Workers across the Kaiser system have similar stories of Kaiser cutting corners on labor costs. In California, Kaiser has outsourced several hundred union jobs, including shuttle drivers, parking lot attendants, warehouse workers and couriers. At its Interstate campus in North Portand, Kaiser replaced its popular healthy food cafeteria with vending machines, and laid off about 15 members of SEIU Local 49.

Local 49 President Meg Niemi says her members who work in patient registration can face discipline if they don’t push patients to use kiosks to check themselves in.

“We all know where that leads,” Niemi said. “The day may come when you show up at Kaiser Permanente and your only choice is to try to check in with the kiosk.”

Vanderveer — who serves on the national bargaining team —said the vote to strike was not a decision that workers made lightly: “Kaiser left us no choice,” Vanderveer said. “Kaiser needs to do the right thing.

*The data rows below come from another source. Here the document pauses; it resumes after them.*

(** C7: attribute values outside the notebook's table raise nothing and
    change nothing.  Deleting every attribute whose value satisfies a
    predicate that holds of no tabulated value leaves both serialisations
    as they are, and on a text all of whose interpretations have a
    character both serialisers return, whatever attribute values occur. *)
Theorem unknown_attributes_ignored (P : Z -> Prop) `{!∀ v, Decision (P v)} text :
  (∀ v, P v → v ∉ catalog) →
  readFragments (dropAttributes P text) = readFragments text
  ∧ simplifiedTextObject (dropAttributes P text) = simplifiedTextObject text
  ∧ (Forall (fun tf =>
               Forall (fun line =>
                         Forall (fun si => is_Some (character si))
                                (lineInterpretations line))
                      (lines tf))
            (textFragments text) →
     is_Some (readFragments text) ∧ is_Some (simplifiedTextObject text)).
Proof.
  intros HP.
  assert (¬ P 1 ∧ ¬ P 2 ∧ ¬ P 20) as (H1 & H2 & H20).
  { repeat split; intros Hv%HP; apply Hv; compute_done. }
  assert (∀ sis, emittedBy (map (withoutAttributes P) sis) = emittedBy sis) as Hf.
  { intros sis. apply emittedBy_map. intros si.
    by apply emitted_withoutAttributes. }
  split; [by apply readFragments_onText|].
  split; [by apply simplifiedTextObject_onText|].
  intros Hc%serialisable_characters. split.
  - by rewrite readFragments_eq, toPlainText_is_Some.
  - by apply simplifiedTextObject_is_Some.
Qed.

Lemma unknown_attributes_ignored_witness :
  readFragments (dropAttributes (fun v => v = 99) Sample.oddText)
  = readFragments Sample.oddText
  ∧ simplifiedTextObject (dropAttributes (fun v => v = 99) Sample.oddText)
    = simplifiedTextObject Sample.oddText
  ∧ is_Some (readFragments Sample.oddText)
  ∧ is_Some (simplifiedTextObject Sample.oddText).
Proof.
  destruct (unknown_attributes_ignored (fun v => v = 99) Sample.oddText)
    as (Hplain & Htree & Hreturn).
  - intros v ->. compute_done.
  - split; [exact Hplain|]. split; [exact Htree|].
    apply Hreturn. repeat constructor; by eexists.
Defined.

(** ** C8 *)

(** C8, as stated, fails: nothing rejects a line whose references contain
    a cycle.  The sample line has an interpretation that names itself as
    its successor, and both serialisers return on the text that holds it. *)
Lemma cyclic_line_is_serialised :
  cyclic Sample.loopLine
  ∧ readFragments Sample.loopText
    = Some (nl +:+ "Text fragment frg. 3:" +:+ nl +:+ "line 3:" +:+ nl
            +:+ "א " +:+ nl)
  ∧ simplifiedTextObject Sample.loopText
    = Some {[ "frg. 3" := [ {[ "3" := ["א"; " "] ]} ] ]}.
Proof.
  split; [apply loopLine_cyclic|]. split; by vm_compute.
Qed.

(** C8, amended: the next-interpretation references are never read, so no
    cycle among them is detected and none makes a serialiser fail:
    replacing the references of every interpretation by any others leaves
    both serialisations as they are. *)
Theorem references_ignored (g : SignInterpretation -> list Z) text :
  readFragments (rewire g text) = readFragments text
  ∧ simplifiedTextObject (rewire g text) = simplifiedTextObject text.
Proof.
  assert (∀ sis, emittedBy (map (withNext g) sis) = emittedBy sis) as Hf.
  { intros sis. by apply emittedBy_map. }
  split; [by apply readFragments_onText | by apply simplifiedTextObject_onText].
Qed.

(** ** C10 *)



(** ** Finding an edition *)

Lemma editionIdByManuscriptName_versions name (edition : list Version) eid :
  fold_left (fun eid version =>
               if decide (name = versionName version)
               then eid ++ [versionId version] else eid)
            edition eid
  = eid ++ map versionId (filter (fun v => name = versionName v) edition).
Proof.
  revert eid. induction edition as [|v vs IH]; intros eid.
  - cbn. by rewrite app_nil_r.
  - cbn [fold_left]. rewrite IH, filter_cons.
    destruct (decide (name = versionName v)); [|done].
    cbn [map]. by rewrite <-app_assoc.
Qed.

They need to invest in their patients and employees.”

Kaiser vice president John Nelson called the strike vote “counterproductive and simply a bullying tactic” in an Aug. 13 public statement. “SEIU-UHW leadership is more interested in a power play to position themselves vis-a-vis other Kaiser Permanente unions,” Nelson wrote.

The other unions Nelson was likely referring to are 22 local unions totaling 47,000 Kaiser workers that withdrew from the decades-old CKPU coalition in March 2018 after internal conflicts with the leadership of its largest member, SEIU United Healthcare West. The breakaway unions formed their own coalition, the Alliance of Health Care Unions, and reached a multi-union agreement with Kaiser in September 2018 after months of tense bargaining. Northwest locals in the Alliance of Health Care Unions include Oregon Federation of Nurses and Health Professional Local 5017-American Federation of Teachers, and UFCW Local 555.

Niemi says in the Northwest, members of the two coalitions have maintained good relations: “I have commitments from UFCW and OFNHP that they will do everything they legally can to support our members in case of a strike.”

The two sides haven’t met to negotiate since July 11, but are scheduled to meet again for negotiations on Sept. 16.